#### Task directions:
Your answer must consist of exactly the lines below, starting with the line with "IXON : Z; IXOFF" and going on through the line with "handles : list", and nothing else.

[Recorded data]
(** * VCP: a serial-port library in C (VCP.h) and its .NET wrapper (VCP.cs)

    A shallow embedding of the two layers of the repository and the
    properties of their specification.

    - [VCP]: the C library.  Machine integers are [Z] with the wrap-around
      of their C type written out; arrays are lists updated by index; the
      operating system is a [World] that records every call made to it and
      answers from a script.
    - [VCPWrapper]: the C# class [Port], which calls the C library. *)

From Stdlib Require Import ZArith Lia Bool String Ascii.
From stdpp Require Import base list.

Local Open Scope Z_scope.

(** ** Machine integers *)

(** Conversion to [uint8_t]. *)
Definition u8 (z : Z) : Z := z mod 256.

(** Conversion to [uint16_t]. *)
Definition u16 (z : Z) : Z := z mod 65536.

(** Conversion to a 32-bit unsigned value ([DWORD]). *)
Definition u32 (z : Z) : Z := z mod 4294967296.

(** Conversion to a 32-bit [int] (two's complement). *)
Definition i32 (z : Z) : Z := (z + 2147483648) mod 4294967296 - 2147483648.

(** [a[i]] for an array held as a list; the index is a machine integer. *)
Definition at_index (a : list Z) (i : Z) : Z := default 0 (a !! Z.to_nat i).

(** [a[i] = v]. *)
Definition set_index (a : list Z) (i : Z) (v : Z) : list Z := <[Z.to_nat i := v]> a.

Module VCP.

(** ** The operating system

    Every call the library makes to the operating system is appended to
    [calls]; the next entry of [script] decides whether the call succeeds
    (and, for a read, which bytes are waiting).  An exhausted script
    answers [Ok []]: the call succeeds and no byte is waiting. *)

(** The part of the Windows [DCB] that the library assigns; the other
    fields are copied unchanged with the structure. *)
Record DCB := mkDCB {
  BaudRate : Z; ByteSize : Z; Parity : Z; StopBits : Z }.

Record COMMTIMEOUTS := mkCOMMTIMEOUTS {
  ReadIntervalTimeout : Z;
  ReadTotalTimeoutMultiplier : Z;
  ReadTotalTimeoutConstant : Z;
  WriteTotalTimeoutMultiplier : Z;
  WriteTotalTimeoutConstant : Z }.

Record termios := mkTermios {
  c_iflag : Z; c_oflag : Z; c_cflag : Z; c_lflag : Z;
  c_cc : list Z; c_ispeed : Z; c_ospeed : Z }.

(** The constants of <termios.h> and <errno.h> that the library names.
    [B] gives the speed constant [B<rate>] of a rate of the table. *)
Record posix_h := mkPosixH {
  INPCK : Z; IGNPAR : Z; PARMRK : Z; ISTRIP : Z; IGNCR : Z; INLCR : Z;
  IXON : Z; IXOFF : Z; OPOST : Z; CLOCAL : Z; CREAD : Z; HUPCL : Z;
  CSTOPB : Z; PARENB : Z; CSIZE : Z; ICANON : Z; ECHO : Z; ECHOE : Z;
  ECHOK : Z; ECHOKE : Z; ECHONL : Z; CS8 : Z; PARODD : Z;
  VMIN : Z; VTIME : Z; B : Z -> Z; EWOULDBLOCK : Z; EBADF : Z }.

(** The two branches of [#ifdef _WIN32]. *)
Inductive platform := Win32 | Posix (h : posix_h).

Inductive reply := Ok (bytes : list Z) | Fail (code : Z).

Inductive os_call :=
| OsOpen (name : list Z)
| OsGetState (h : Z)
| OsSetState (h : Z)
| OsGetTimeouts (h : Z)
| OsSetTimeouts (h : Z)
| OsRead (h : Z) (length : Z)
| OsWrite (h : Z) (bytes : list Z)
| OsClose (h : Z)
| Stderr (message : string).

Record World := mkWorld {
  handles : list Z;          (* the handles that are open *)
  fresh : Z;                 (* the handle the next open returns *)
  last_error : Z;            (* errno, GetLastError() *)
  calls : list os_call;      (* the calls made so far, oldest first *)
  script : list reply;       (* the answers to the coming calls *)
  dev_dcb : DCB;             (* the device's line settings *)
  dev_timeouts : COMMTIMEOUTS;
  dev_termios : termios }.

Definition set_handles (hs : list Z) (w : World) : World :=
  mkWorld hs (fresh w) (last_error w) (calls w) (script w)
          (dev_dcb w) (dev_timeouts w) (dev_termios w).

Definition set_fresh (f : Z) (w : World) : World :=
  mkWorld (handles w) f (last_error w) (calls w) (script w)
          (dev_dcb w) (dev_timeouts w) (dev_termios w).

Definition set_last_error (e : Z) (w : World) : World :=
  mkWorld (handles w) (fresh w) e (calls w) (script w)
          (dev_dcb w) (dev_timeouts w) (dev_termios w).

Definition log (c : os_call) (w : World) : World :=
  mkWorld (handles w) (fresh w) (last_error w) (calls w ++ [c]) (script w)
          (dev_dcb w) (dev_timeouts w) (dev_termios w).

Definition set_script (rs : list reply) (w : World) : World :=
  mkWorld (handles w) (fresh w) (last_error w) (calls w) rs
          (dev_dcb w) (dev_timeouts w) (dev_termios w).

Definition set_dev_dcb (d : DCB) (w : World) : World :=
  mkWorld (handles w) (fresh w) (last_error w) (calls w) (script w)
          d (dev_timeouts w) (dev_termios w).

Definition set_dev_timeouts (t : COMMTIMEOUTS) (w : World) : World :=
  mkWorld (handles w) (fresh w) (last_error w) (calls w) (script w)
          (dev_dcb w) t (dev_termios w).

Definition set_dev_termios (t : termios) (w : World) : World :=
  mkWorld (handles w) (fresh w) (last_error w) (calls w) (script w)
          (dev_dcb w) (dev_timeouts w) t.

(** ERROR_INVALID_HANDLE, or EBADF. *)
Definition bad_handle (pf : platform) : Z :=
  match pf with Win32 => 6 | Posix hd => EBADF hd end.

Definition answer (w : World) : reply * World :=
  match script w with
  | [] => (Ok [], w)
  | r :: rs => (r, set_script rs w)
  end.

Definition held (h : Z) (w : World) : bool := bool_decide (h ∈ handles w).

(** A call on a handle: it fails outright on a handle that is not open,
    otherwise the script answers.  A failure sets the error code. *)
Definition on_handle (pf : platform) (c : os_call) (h : Z) (w : World)
  : reply * World :=
  let w := log c w in
  if held h w then
    match answer w with
    | (Fail e, w') => (Fail e, set_last_error e w')
    | (Ok bs, w') => (Ok bs, w')
    end
  else (Fail (bad_handle pf), set_last_error (bad_handle pf) w).

(** [CreateFile], [open]: a new handle, or -1 ([INVALID_HANDLE_VALUE]). *)
Definition os_open (name : list Z) (w : World) : Z * World :=
  match answer (log (OsOpen name) w) with
  | (Fail e, w') => (-1, set_last_error e w')
  | (Ok _, w') => (fresh w', set_fresh (fresh w' + 1) (set_handles (fresh w' :: handles w') w'))
  end.

(** [CloseHandle], [close]. *)
Definition os_close (pf : platform) (h : Z) (w : World) : World :=
  let w := log (OsClose h) w in
  if held h w then set_handles (filter (λ x, x ≠ h) (handles w)) w
  else set_last_error (bad_handle pf) w.

(** [GetCommState]. *)
Definition GetCommState (h : Z) (w : World) : bool * DCB * World :=
  match on_handle Win32 (OsGetState h) h w with
  | (Ok _, w') => (true, dev_dcb w', w')
  | (Fail _, w') => (false, dev_dcb w', w')
  end.

(** [SetCommState]. *)
Definition SetCommState (h : Z) (d : DCB) (w : World) : bool * World :=
  match on_handle Win32 (OsSetState h) h w with
  | (Ok _, w') => (true, set_dev_dcb d w')
  | (Fail _, w') => (false, w')
  end.

(** [GetCommTimeouts]. *)
Definition GetCommTimeouts (h : Z) (w : World) : bool * COMMTIMEOUTS * World :=
  match on_handle Win32 (OsGetTimeouts h) h w with
  | (Ok _, w') => (true, dev_timeouts w', w')
  | (Fail _, w') => (false, dev_timeouts w', w')
  end.

(** [SetCommTimeouts]. *)
Definition SetCommTimeouts (h : Z) (t : COMMTIMEOUTS) (w : World) : bool * World :=
  match on_handle Win32 (OsSetTimeouts h) h w with
  | (Ok _, w') => (true, set_dev_timeouts t w')
  | (Fail _, w') => (false, w')
  end.

(** [tcgetattr]: 0, or -1. *)
Definition tcgetattr (hd : posix_h) (h : Z) (w : World) : Z * termios * World :=
  match on_handle (Posix hd) (OsGetState h) h w with
  | (Ok _, w') => (0, dev_termios w', w')
  | (Fail _, w') => (-1, dev_termios w', w')
  end.

(** [tcsetattr]: 0, or -1. *)
Definition tcsetattr (hd : posix_h) (h : Z) (t : termios) (w : World) : Z * World :=
  match on_handle (Posix hd) (OsSetState h) h w with
  | (Ok _, w') => (0, set_dev_termios t w')
  | (Fail _, w') => (-1, w')
  end.

(** [ReadFile], [read]: at most [length] of the waiting bytes, or a failure. *)
Definition os_read (pf : platform) (h : Z) (length : Z) (w : World)
  : option (list Z) * World :=
  match on_handle pf (OsRead h length) h w with
  | (Ok bs, w') => (Some (take (Z.to_nat length) bs), w')
  | (Fail _, w') => (None, w')
  end.

(** The number of bytes a write that succeeds reports: the system may
    leave some of the bytes unwritten, as many as [unwritten] holds, but of
    a buffer that is not empty it writes one byte at least. *)
Definition written_count (bytes unwritten : list Z) : Z :=
  Z.of_nat (length bytes - Nat.min (length unwritten) (Nat.pred (length bytes))).

(** [WriteFile], [write]: the number of bytes written, which may be short
    of the number asked, or a failure. *)
Definition os_write (pf : platform) (h : Z) (bytes : list Z) (w : World)
  : option Z * World :=
  match on_handle pf (OsWrite h bytes) h w with
  | (Ok unwritten, w') => (Some (written_count bytes unwritten), w')
  | (Fail _, w') => (None, w')
  end.

(** [fprintf(stderr, ...)]. *)
Definition eprintf (message : string) (w : World) : World := log (Stderr message) w.

(** The bytes [src] written to the front of [buffer]. *)
Definition fill (buffer src : list Z) : list Z := src ++ drop (length src) buffer.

#### Written response:
  IXON : Z; IXOFF : Z; OPOST : Z; CLOCAL : Z; CREAD : Z; HUPCL : Z;
  CSTOPB : Z; PARENB : Z; CSIZE : Z; ICANON : Z; ECHO : Z; ECHOE : Z;
  ECHOK : Z; ECHOKE : Z; ECHONL : Z; CS8 : Z; PARODD : Z;
  VMIN : Z; VTIME : Z; B : Z -> Z; EWOULDBLOCK : Z; EBADF : Z }.

(** The two branches of [#ifdef _WIN32]. *)
Inductive platform := Win32 | Posix (h : posix_h).

Inductive reply := Ok (bytes : list Z) | Fail (code : Z).

Inductive os_call :=
| OsOpen (name : list Z)
| OsGetState (h : Z)
| OsSetState (h : Z)
| OsGetTimeouts (h : Z)
| OsSetTimeouts (h : Z)
| OsRead (h : Z) (length : Z)
| OsWrite (h : Z) (bytes : list Z)
| OsClose (h : Z)
| Stderr (message : string).

Record World := mkWorld {
  handles : list Z;          (* the handles that are open *)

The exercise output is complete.